▶ **AIM OF THE EXERCISE**
With the first line as the start and the line containing "Opened (o : offline)" as the end, write out every line of the records exactly.

▶ **TASK DATA**
(* ===== verification/Savefile.v ===== *)
(** [savefile.c]: opening a savefile and reading its packets. *)
From S2P Require Import Prelude CFile Bpf BpfFilter BpfValidate PcapInt SfPcap SfPcapNg.

#[local] Open Scope c_scope.

(** An open savefile: the [pcap_t], the stream [p->sf.rfile] and
    [pcap_next_packet]'s [static size_t tsize]. *)
Record offline := Offline { o_p : pcap_t; o_tsize : Z; o_fp : file }.

(** ** The operations a savefile does not support *)

Inductive sf_error := Sf_nonblock | Sf_stats | Sf_inject | Sf_direction.

Definition sf_getnonblock (p : pcap_t) : Z := 0.
Definition sf_setnonblock (p : pcap_t) (nonblock : Z) : Z * sf_error := (-1, Sf_nonblock).
Definition sf_stats (p : pcap_t) : Z * sf_error := (-1, Sf_stats).
Definition sf_inject (p : pcap_t) (buf : list byte) : Z * sf_error := (-1, Sf_inject).
Definition sf_setdirection (p : pcap_t) (d : Z) : Z * sf_error := (-1, Sf_direction).

Section Savefile.
(** Whether [malloc] of a size succeeds. *)
Context (malloc_ok : Z -> bool).

(** ** Opening *)

(** The result of opening: the savefile, or the error and where its message
    was written; an undefined shift ends it too. *)
Inductive open_result :=
| Opened (o : offline)
| OpenFailed (s : sink) (e : perr)
| OpenUndef (n : Z).

Definition check_headers : list (pcap_t -> Z -> file -> check_result * pcap_t * file) :=
  [pcap_check_header malloc_ok; pcap_ng_check_header malloc_ok].

(** The loop over the file types. *)
Fixpoint try_headers (checks : list (pcap_t -> Z -> file -> check_result * pcap_t * file))
    (p : pcap_t) (magic tsize : Z) (fp : file) : open_result :=
  match checks with
  | [] => OpenFailed to_errbuf E_unknown_format
  | check :: checks =>
      match check p magic fp with
      | (CFail s e, _, _) => OpenFailed s e
      | (CFound, p, fp) => Opened (Offline (with_activated p true) tsize fp)
      | (CNope, p, fp) => try_headers checks p magic tsize fp
      | (CUndef n, _, _) => OpenUndef n
      end
  end.

(** [tsize] is what earlier savefiles of the process have left in it. *)
Definition pcap_fopen_offline (tsize : Z) (fp : file) : open_result :=
  let '(b, fp) := fread 4 fp in
  if negb (lenZ b =? 4) then
    OpenFailed to_errbuf (if ferror fp then E_read else E_trunc_file_header 4 (lenZ b))
  else try_headers check_headers pcap0 (get_le 0 4 b) tsize fp.

(** ** Reading *)

(** The call of [p->sf.next_packet_op]; through a null pointer, undefined. *)
Definition is_null (o : offline) : bool :=
  match sf_next_packet (sf (o_p o)) with no_next_packet => true | _ => false end.
Definition next_packet (o : offline) : next_result * offline :=
  match sf_next_packet (sf (o_p o)) with
  | op_pcap_next_packet =>
      let '(r, tsize, fp) := pcap_next_packet malloc_ok (o_p o) (o_tsize o) (o_fp o) in
      (r, Offline (o_p o) tsize fp)
  | op_pcap_ng_next_packet =>
      let '(r, p, fp) := pcap_ng_next_packet malloc_ok (o_p o) (o_fp o) in
      (r, Offline p (o_tsize o) fp)
  | no_next_packet => (NUndef 0, o)
  end.

(** [pcap_offline_read]'s result: a status, or why there is none: an
    undefined shift by the file format's reader, a null function pointer, a
    filter that faults or one that does not return. *)
Inductive undefined := U_shift (n : Z) | U_null | U_filter (e : fault) | U_loop.
Inductive read_result := ReadRet (status : Z) | ReadUndef (why : undefined).

(** The test of the packet against the installed filter; [mem0] is what
    [bpf_filter]'s scratch memory starts with. *)
Context (mem0 : list Z).

Definition filter_packet (fcode : option program) (h : pcap_pkthdr) (data : list byte)
    : undefined + bool :=
  match fcode with
  | None => inr true
  | Some f =>
      match bpf_filter (S (length f)) mem0 (Some f) data (len h) (caplen h) with
      | Some (Returned v) => inr (negb (v =? 0))
      | Some (Faulted e) => inl (U_filter e)
      | None => inl U_loop
      end
  end.

(** [callback]: the application's function; the [bool] says that it called
    [pcap_breakloop]. *)
Context {user_t : Type} (callback : user_t -> pcap_pkthdr -> list byte -> user_t * bool).

Definition set_p (o : offline) (p : pcap_t) : offline := Offline p (o_tsize o) (o_fp o).
Definition clear_break (o : offline) : offline := set_p o (with_break_loop (o_p o) false).
Definition set_break (o : offline) : offline := set_p o (with_break_loop (o_p o) true).

(** The [while] loop, after [n] packets; a packet takes at least a byte of
    the file, so fuel beyond its length is never used up. *)
Fixpoint read_loop (fuel : nat) (o : offline) (cnt n : Z) (u : user_t)
    : read_result * offline * user_t :=
  match fuel with
  | O => (ReadUndef U_loop, o, u)
  | S fuel =>
      if break_loop (o_p o) then
        if n =? 0 then (ReadRet (-2), clear_break o, u) else (ReadRet n, o, u)
      else
        match next_packet o with
        | (NEof, o) => (ReadRet 0, o, u)
        | (NError _, o) => (ReadRet (-1), o, u)
        | (NUndef n, o) => (ReadUndef (if is_null o then U_null else U_shift n), o, u)
        | (NPacket h data, o) =>
            match filter_packet (fcode (o_p o)) h data with
            | inl why => (ReadUndef why, o, u)
            | inr false => read_loop fuel o cnt n u
            | inr true =>
                let '(u, brk) := callback u h data in
                let o := if brk then set_break o else o in
                let n := i32 (n + 1) in
                if (cnt <=? n) && (0 <? cnt) then (ReadRet n, o, u)
                else read_loop fuel o cnt n u
            end
        end
  end.

Definition pcap_offline_read (o : offline) (cnt : Z) (u : user_t)
    : read_result * offline * user_t :=
  read_loop (S (length (f_rest (o_fp o)))) o cnt 0 u.
End Savefile.

(** [install_bpf_program] of [optimize.c]: the filter is validated, the old
    one is freed, and the new one is copied. *)
Inductive install_error := I_not_valid | I_nomem.

Definition with_fcode (p : pcap_t) (f : option program) : pcap_t :=
  Pcap (snapshot p) (linktype p) (linktype_ext p) (tzoff p) (activated p) (break_loop p)
       (bufsize p) f (sf p).

Definition install_bpf_program (malloc_ok : Z -> bool) (p : pcap_t) (f : program)
    : option install_error * pcap_t :=
  if negb (bpf_validate f) then (Some I_not_valid, p)
  else if malloc_ok (8 * Z.of_nat (length f)) then (None, with_fcode p (Some f))
  else (Some I_nomem, with_fcode p None).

▶ **ANSWER FOR THIS EXERCISE**
(* ===== verification/Savefile.v ===== *)
(** [savefile.c]: opening a savefile and reading its packets. *)
From S2P Require Import Prelude CFile Bpf BpfFilter BpfValidate PcapInt SfPcap SfPcapNg.

#[local] Open Scope c_scope.

(** An open savefile: the [pcap_t], the stream [p->sf.rfile] and
    [pcap_next_packet]'s [static size_t tsize]. *)
Record offline := Offline { o_p : pcap_t; o_tsize : Z; o_fp : file }.

(** ** The operations a savefile does not support *)

Inductive sf_error := Sf_nonblock | Sf_stats | Sf_inject | Sf_direction.

Definition sf_getnonblock (p : pcap_t) : Z := 0.
Definition sf_setnonblock (p : pcap_t) (nonblock : Z) : Z * sf_error := (-1, Sf_nonblock).
Definition sf_stats (p : pcap_t) : Z * sf_error := (-1, Sf_stats).
Definition sf_inject (p : pcap_t) (buf : list byte) : Z * sf_error := (-1, Sf_inject).
Definition sf_setdirection (p : pcap_t) (d : Z) : Z * sf_error := (-1, Sf_direction).

Section Savefile.
(** Whether [malloc] of a size succeeds. *)
Context (malloc_ok : Z -> bool).

(** ** Opening *)

(** The result of opening: the savefile, or the error and where its message
    was written; an undefined shift ends it too. *)
Inductive open_result :=
| Opened (o : offline)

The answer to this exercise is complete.